Stored dataset items
###

(* ===== verification/ServerProps.v ===== *)
(** * Properties of the service

    What a frame asks of the coordinator, the runs of the server with the
    requests they accept, and what every run maintains. *)

From S2P Require Import Prelude.
From S2P Require Import Ids.
From S2P Require Import Limits.
From S2P Require Import Status.
From S2P Require Import Authority.
From S2P Require Import Model.
From S2P Require Import Decision.
From S2P Require Import Records.
From S2P Require Import Bytes.
From S2P Require Import Canonical.
From S2P Require Import Wire.
From S2P Require Import WireProps.
From S2P Require Import Store.
From S2P Require Import StateProps.
From S2P Require Import SnapshotProps.
From S2P Require Import Fabric.
From S2P Require Import Coordinator.
From S2P Require Import FabricProps.
From S2P Require Import FabricTheorems.
From S2P Require Import Net.
From S2P Require Import Protocol.
From S2P Require Import ProtocolProps.
From S2P Require Import Server.

(** ** The command a request carries *)

Definition body_of {A} (get : Read (Result A)) (reader : ByteReader) (k : A -> Command)
    : option Command :=
  match get reader with
  | (Ok body, reader) => if r_at_end reader then Some (k body) else None
  | (Err _, _) => None
  end.

Definition command_of (type : MsgType) (reader : ByteReader) : option Command :=
  match type with
  | MsgType_set_policy_req => body_of get_policy reader CApplyPolicy
  | MsgType_set_obligations_req => body_of get_obligations reader CApplyObligations
  | MsgType_put_set_req => body_of get_set reader CApplyAlternateSet
  | MsgType_put_evidence_req => body_of get_evidence reader CApplyEvidence
  | MsgType_set_authority_req => body_of get_authority reader CSetAuthority
  | MsgType_evaluate_req => body_of decode_request_body reader
      (fun v => CEvaluate (req_incumbent v) (req_condition v) (req_set v))
  | MsgType_promote_req => body_of decode_request_body reader
      (fun v => CBeginPromotion (req_incumbent v) (req_condition v) (req_set v))
  | MsgType_effect_req => body_of decode_effect_body reader (fun b => CRecordEffect b.1 b.2)
  | MsgType_abandon_req => body_of decode_abandon_body reader (fun b => CAbandon b.1 b.2)
  | MsgType_rollback_req => body_of decode_rollback_body reader (fun b => CRollback b.1 b.2)
  | MsgType_revert_req => body_of decode_rollback_body reader (fun b => CRevert b.1 b.2)
  | MsgType_fence_req => body_of decode_fence_body reader (fun b => CFencePath b.1 b.2)
  | _ => None
  end.

(** The coordinator after an optional command. *)
Definition obey (env : Env) (c : option Command) (f : Fabric) : Fabric :=
  match c with Some c => (execute env c f).2 | None => f end.

Lemma acknowledge_fabric op f : (acknowledge op f).2 = (op f).2.
Proof. unfold acknowledge. by destruct (op f). Qed.

Lemma forget_fabric {A} (m : Op A) f : (forget m f).2 = (m f).2.
Proof. unfold forget, op_bind. by destruct (m f) as [[]]. Qed.

Lemma evaluate_reply_fabric v f :
  (evaluate_reply v f).2 = (Fabric_evaluate (req_incumbent v) (req_condition v) (req_set v) f).2.
Proof. unfold evaluate_reply. by destruct (Fabric_evaluate _ _ _ f) as [[]]. Qed.
Lemma promote_reply_fabric env v f :
  (promote_reply env v f).2 = (begin_promotion env (req_incumbent v) (req_condition v) (req_set v) f).2.
Proof. unfold promote_reply. by destruct (begin_promotion _ _ _ _ f) as [[]]. Qed.
Lemma revert_reply_fabric env b f : (revert_reply env b f).2 = (revert env b.1 b.2 f).2.
Proof. unfold revert_reply. by destruct (revert _ _ _ f) as [[]]. Qed.

Create Rewrite HintDb server.
#[export] Hint Rewrite acknowledge_fabric @forget_fabric evaluate_reply_fabric promote_reply_fabric
  revert_reply_fabric : server.

(** A handler with a body runs its command, or nothing when the body is refused. *)
Lemma with_body_fabric {A} (get : Read (Result A)) reader invalid (k : A -> Handler) (c : A -> Command) env f :
  (forall body, (k body f).2 = (execute env (c body) f).2) ->
  (with_body get reader invalid k f).2 = obey env (body_of get reader c) f.
Proof.
  intros Hk. unfold with_body, body_of. destruct (get reader) as [[body|] r]; [|done].
  destruct (r_at_end r); [apply Hk|done].
Qed.

Lemma with_body_pure {A} (get : Read (Result A)) reader invalid (k : A -> Handler) f :
  (forall body, (k body f).2 = f) -> (with_body get reader invalid k f).2 = f.
Proof.
  intros Hk. unfold with_body. destruct (get reader) as [[body|] r]; [|done].
  destruct (r_at_end r); [apply Hk|done].
Qed.

(** Handling a request is executing its command. *)
Lemma dispatch_request_fabric env sv type reader f :
  (dispatch_request env sv type reader f).2 = obey env (command_of type reader) f.
Proof.
  destruct type; cbn [dispatch_request command_of]; try reflexivity;
    try (apply with_body_fabric; intros body; cbn [execute]; autorewrite with server; reflexivity);
    try (by apply with_body_pure).
  by destruct (negb _).
Qed.

(** Every command a request carries is within the widths of its types. *)
Lemma body_of_wf {A} (get : Read (Result A)) enc wf `{!Decodes get enc wf} reader s (k : A -> Command) c :
  At reader s -> body_of get reader k = Some c -> (forall v, wf v -> command_wf (k v)) -> command_wf c.
Proof.
  intros HA Hb Hk. unfold body_of in Hb. destruct (get reader) as [[body|] r] eqn:E; [|done].
  destruct (r_at_end r); [|done]. injection Hb as <-. apply Hk.
  by destruct (dec_inv _ _ _ _ HA E).
Qed.

#[export] Instance decodes_effect_body : Decodes decode_effect_body _ _ := body_decodes.
#[export] Instance decodes_abandon_body : Decodes decode_abandon_body _ _ := body_decodes.
#[export] Instance decodes_rollback_body : Decodes decode_rollback_body _ _ := body_decodes.
#[export] Instance decodes_fence_body : Decodes decode_fence_body _ _ := body_decodes.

###

## Task directions
How many lines of the entries contain the word "runs"? Only the number is wanted.

## Task solution
2